My vote would go to the Rec Tec if you’ve narrowed it down to those two.


----------



## NU2SMOKE (Jul 9, 2019)

Compare warranties, customer service and problems.  The Traeger are loaded with problems and from the ones I have personally seen they are not built to the same quality as the Rec Tec.  I researched which grill I wanted for six months....yes SIX MONTHS befor I finally decided on the Rec Tec and not a second has there been any doubts after I got it.
If you want more information on the Rec Tec....go to their forum board and ask around....www.rectecforum.com from the people who all own them.  Thats where you will get the best info on it.


----------



## Fishonshawn (Jul 10, 2019)

New here. Just found the forum but thought it throw my 2 cents in. I don't know what the general consensus is on camp chef around here but I got the woodwind grill with the sear box a couple months ago now and love it. Its just a little more over your budget but like others said for what your wanting you may want to just save a little more and up that a bit. Mine came with a cover which was a plus and I got a shelf for it off qvc for cheaper than they wanted directly from them. The sear box runs off propane and gets 900degrees. Talk about a crazy good sear. The grill itself seems well built but admittedly this is my first pellet grill...actually I never grilled much before this at all and now I'm grilling all the time. So if you can swing a little more it's another option to look at if you want.


----------



## TXvet (Jul 10, 2019)

Thanks for the tip. I actually looked at Camp Chef- that exact model. Think I found it for around $900 or so?  I just didn’t know anything about the brand. Some of these manufacturers really need to streamline their product lines- way too many choices. 

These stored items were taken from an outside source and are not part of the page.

Definition addresses (user_id : Z) (url : string) (event_type outcome_ : string)
  (r : stats_request) : bool :=
  match r with
  | UpdateOneIncUpsert u l k =>
      bool_decide ((user_id, url, (event_type, outcome_)) = (u, l, k))
  end.

Definition pending (ts : list task) (user_id : Z) (url : string)
  (event_type outcome_ : string) : Z :=
  Z.of_nat (length (List.filter (addresses user_id url event_type outcome_)
                      (flat_map task_requests ts))).

Definition is_send (e : event) : bool :=
  match e with
  | EvSend _ _ _ _ => true
  | _ => false
  end.

(** The state with more events in the log. *)
Definition add_events (evs : list event) (w : World) : World :=
  {| urls := urls w; stats := stats w; archives := archives w; log := log w ++ evs |}.

(** The destination of the download of a resource (line 142 of
    [send_media]), the size of the file the downloaders leave, and whether
    the delivery step returns [True]. *)
Definition file_path_of (env : Env) (r : Resource) : string :=
  path_join (tmpdir env) (basename (r_url r)).

Definition downloaded_size (env : Env) (r : Resource) : option Z :=
  match download env ytdl_download (r_url r) (file_path_of env r) with
  | Some file_size => Some file_size
  | None => download env direct_download (r_url r) (file_path_of env r)
  end.

Definition oversized (env : Env) (r : Resource) : bool :=
  match downloaded_size env r with
  | Some file_size => file_size >? MAX_FILE_SIZE env
  | None => false
  end.

Definition delivered (env : Env) (r : Resource) : bool :=
  match downloaded_size env r with
  | Some file_size =>
      negb (file_size >? MAX_FILE_SIZE env)
      && transport_ok env (send_methods (r_type r)) (file_path_of env r)
  | None => false
  end.

(** The resources a cycle works on: found on the page and accepted by the
    filters. *)
Definition cycle_resources (env : Env) (user_id : Z) (url : string) : list Resource :=
  match http_get env url with
  | Some (_, tags) =>
      List.filter (fun resource => apply_filters env resource user_id)
        (fold_left (scan_tag env url) tags [])
  | None => []
  end.

Definition already_sent (tracked_data : TrackedData) (r : Resource) : bool :=
  existsb (String.eqb (r_hash r)) (default [] (td_sent_hashes tracked_data)).

(** The fields of a target that no cycle writes. *)
Definition fixed_fields (d : TrackedData) :=
  (td_id d, td_user_id d, td_url d, td_name d, td_night_mode d,
   td_content d, td_sent_hashes d).

(** What every step of a cycle respects: the fixed fields of the targets
    stay, the log only grows, by events that satisfy [P], and no counter
    decreases. *)
Definition advances (P : event -> Prop) (w w' : World) : Prop :=
  map fixed_fields (urls w') = map fixed_fields (urls w) /\
  (exists evs, log w' = log w ++ evs /\ Forall P evs) /\
  (forall u url e o, counter_total w u url e o <= counter_total w' u url e o).

Definition keeps {A} (P : event -> Prop) (c : M World A) : Prop :=
  forall w, advances P w (exec c w).

Definition not_a_send (e : event) : Prop := is_send e = false.

(** A file handed to the transport is the download of one of the
    resources [rs], and that download is within the maximum size. *)
Definition sent_within_limit (env : Env) (user_id : Z) (tracked_data : TrackedData)
  (rs : list Resource) (e : event) : Prop :=
  is_send e = true ->
  exists r, In r rs /\ oversized env r = false /\
    e = EvSend (send_methods (r_type r)) user_id (file_path_of env r)
          (py_take 1024 (media_caption r tracked_data)).

(** The events a computation adds to the log when run from [w]. *)
Definition trace {A} (c : M World A) (w : World) : list event :=
  skipn (length (log w)) (log (exec c w)).

Definition is_fetch (e : event) : bool :=
  match e with
  | EvFetch _ => true
  | _ => false
  end.

(** The names [path.part000], [path.part001], ... of [n] parts from
    [part_num] on. *)
Definition part_names (file_path : string) (part_num : Z) (n : nat) : list string :=
  map (fun i => part_path_of file_path (part_num + Z.of_nat i)) (seq 0 n).

(** The state of a part file: what is on disk is a prefix of what was
    written, the rest fits in the buffer, and nothing is on disk exactly
    when everything written so far fits in the buffer. *)
Definition pf_ok (bufsize : Z) (pf : PartFile) : Prop :=
  0 <= pf_disk pf <= size (pf_data pf) /\
  size (pf_data pf) - pf_disk pf <= bufsize /\
  (pf_disk pf = 0 -> size (pf_data pf) <= bufsize) /\
  (0 < pf_disk pf -> bufsize < size (pf_data pf)).

(** The number written after [.part], read back. *)
Definition parse_digits (s : string) : option N :=
  option_map N.of_uint (NilEmpty.uint_of_string s).

(** The parts the transport takes before it raises for the first time. *)
Fixpoint accepted_prefix (ok : string -> bool) (parts : list string) : list string :=
  match parts with
  | [] => []
  | p :: ps => if ok p then p :: accepted_prefix ok ps else []
  end.

(** What a part that is sent and removed leaves in the log. *)
Definition part_events (chat : Z) (url file_path part : string) : list host_event :=
  [HSend send_document chat part (part_caption url file_path part); HRemove part].

(** The state of the process when [split_file] is called by the handler:
    the task is marked active, the start was announced, the download is on
    disk and the progress entry says uploading. *)
Definition at_split (message : Message) (file_path : string) (content : list byte)
  (h : Host) : Host :=
  {| files := <[file_path := content]> (files h);
     active_tasks := <[chat_id message := true]> (active_tasks h);
     progress_data := <[chat_id message := uploading_entry]> (progress_data h);
     hlog := hlog h ++ [HReply (chat_id message) "📥 Starting download..."] |}.

(** An event that moves a file: a download or a send. *)
Definition is_transfer (e : event) : bool :=
  match e with
  | EvDownload _ _ _ | EvSend _ _ _ _ => true
  | _ => false
  end.

(** A download or a send is made for one of the resources [rs], and the
    fingerprint of that resource is not among the stored ones. *)
Definition for_new_resource (env : Env) (user_id : Z) (tracked_data : TrackedData)
  (rs : list Resource) (e : event) : Prop :=
  is_transfer e = true ->
  exists r d, In r rs /\ already_sent tracked_data r = false /\
    (e = EvDownload d (r_url r) (file_path_of env r) \/
     e = EvSend (send_methods (r_type r)) user_id (file_path_of env r)
           (py_take 1024 (media_caption r tracked_data))).

(** A computation leaves a part of the state as it finds it. *)
Definition leaves {S A X} (f : S -> X) (c : M S A) : Prop :=
  forall s, f (exec c s) = f s.

(** The text a cycle works on: the page, or the empty text when the
    request failed. *)
Definition fetched_text (env : Env) (url : string) : string :=
  match http_get env url with
  | Some (content, _) => content
  | None => ""
  end.

(** The order of [get_archives]. *)
Definition newer_or_same (a b : ArchiveEntry) : Prop := ar_timestamp b <= ar_timestamp a.

(** The state of the tracker of [b.py] after some events: the JSON files
    as they were, the text files and the events given. *)
Definition bot_step (files : gmap string string) (evs : list bot_event) (b : Bot) : Bot :=
  {| user_data_json := user_data_json b; sudo_users_json := sudo_users_json b;
     channels_json := channels_json b; text_files := files;
     outbox := outbox b ++ evs |}.

(** The page of a target is there and its fingerprint is not the stored
    one. *)
Definition page_changed (env : BotEnv) (url_info : UrlInfo) : Prop :=
  exists content,
    fetch_url_content env (ui_url url_info) = Some content /\
    nonempty content = true /\
    bot_sha256 env content <> ui_hash url_info.

(** How a pass may leave an entry: as it was, or with the fingerprint and
    the documents of the page, and then the page lists a document that was
    not stored. *)
Definition entry_after (env : BotEnv) (before after : UrlInfo) : Prop :=
  after = before \/
  exists content documents,
    fetch_url_content env (ui_url before) = Some content /\
    nonempty content = true /\
    bot_sha256 env content <> ui_hash before /\
    bot_extract_documents env content (ui_url before) = Ret documents /\
    (exists doc, In doc documents /\
                 document_in doc (ui_documents before) = false) /\
    after = {| ui_url := ui_url before; ui_hash := bot_sha256 env content;
               ui_documents := documents |}.

(** The page at [url] is there and the extraction of its documents raises
    [e]: one of its links carries a reference that [urljoin] refuses. *)
Definition page_raises (env : BotEnv) (url : string) (e : exn) : Prop :=
  exists content,
    fetch_url_content env url = Some content /\
    nonempty content = true /\
    bot_extract_documents env content url = Raise e.

(** No page of a tracked target makes the extraction raise. *)
Definition pages_readable (env : BotEnv) (user_data : list (string * list UrlInfo))
  : Prop :=
  forall user_id tracked entry e,
    In (user_id, tracked) user_data -> In entry tracked ->
    ~ page_raises env (ui_url entry) e.

(** What a pass may send for an entry of [user_id]. *)
Definition change_event (env : BotEnv) (user_id : string) (url_info : UrlInfo)
  (e : bot_event) : Prop :=
  page_changed env url_info /\
  match e with
  | SendMessage chat text =>
      chat = user_id /\ text = "🚨 Website changed! " +:+ ui_url url_info
  | SendDocument chat _ _ => chat = user_id
  | RemoveFile _ => True
  | Reply _ => False
  end.

Definition announcement (user_id : string) (url_info : UrlInfo) : bot_event :=
  SendMessage user_id ("🚨 Website changed! " +:+ ui_url url_info).

(** The first guard of the commands, the URL a command names and the
    entries stored for a user. *)
Definition sender_authorized (b : Bot) (message : BotMessage) : bool :=
  py_eq (from_user_id message) OWNER_ID
  || py_in (from_user_id message) (load_sudo_users b).

Definition requested_url (message : BotMessage) : string :=
  strip (String.concat " " (tail (bm_command message))).

Definition tracked_by (user_id : string) (user_data : list (string * list UrlInfo))
  : list UrlInfo :=
  default [] (dict_get user_id user_data).

(** No user occurs twice in [user_data.json] and no URL twice in the list
    of a user. *)
Definition urls_unique (user_data : list (string * list UrlInfo)) : Prop :=
  List.NoDup (map fst user_data) /\
  Forall (fun entry => List.NoDup (map ui_url (snd entry))) user_data.

(** What [get_webpage_content] puts in a resource: the fingerprint of its
    URL, and the first type of the table that lists the lower-cased
    extension of the URL. *)
Definition classified (env : Env) (r : Resource) : Prop :=
  r_hash r = md5_hexdigest env (r_url r) /\
  classify (lower (snd (splitext (r_url r)))) (SUPPORTED_EXTENSIONS env)
    = Some (r_type r) /\
  exists extensions,
    In (r_type r, extensions) (SUPPORTED_EXTENSIONS env) /\
    In (lower (snd (splitext (r_url r)))) extensions.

I’ve noticed that if I have up the WiFi feature and the PID temp control, I could get a much bigger grill. I can live without WiFi, no sweat. But how much a difference does the PID system make?  Assuming the same pellets and all other factors being equal, would the PID system really produce a better product? It’s a little tempting to give that up and get a big Pit Boss for less money!


----------



## Fishonshawn (Jul 10, 2019)

Yeah after reading about PID it may be something I look for when I get my next grill. Which, if this camp chef woodwind last, should be years and years down the road. I didnt know much about pellet grills when I got mine a couple months ago. I did some research on brands and watched videos and read reviews on ones I thought I might like. The sear box caught my eye and honestly I dont think now that I've used it I could go without one. It's to convenient and I love the char it puts on a steak. I dont care what people say, turning your pellet grill to max temp (usually around 500 degrees) and putting some grill 'marks' on the steak is not what I'd consider a sear.


----------



## SlowmotionQue (Jul 10, 2019)

TXvet said:


> Thanks for the tip. I actually looked at Camp Chef- that exact model. Think I found it for around $900 or so?  I just didn’t know anything about the brand. Some of these manufacturers really need to streamline their product lines- way too many choices.
> 
> I’ve noticed that if I have up the WiFi feature and the PID temp control, I could get a much bigger grill. I can live without WiFi, no sweat. But how much a difference does the PID system make?  Assuming the same pellets and all other factors being equal, would the PID system really produce a better product? It’s a little tempting to give that up and get a big Pit Boss for less money!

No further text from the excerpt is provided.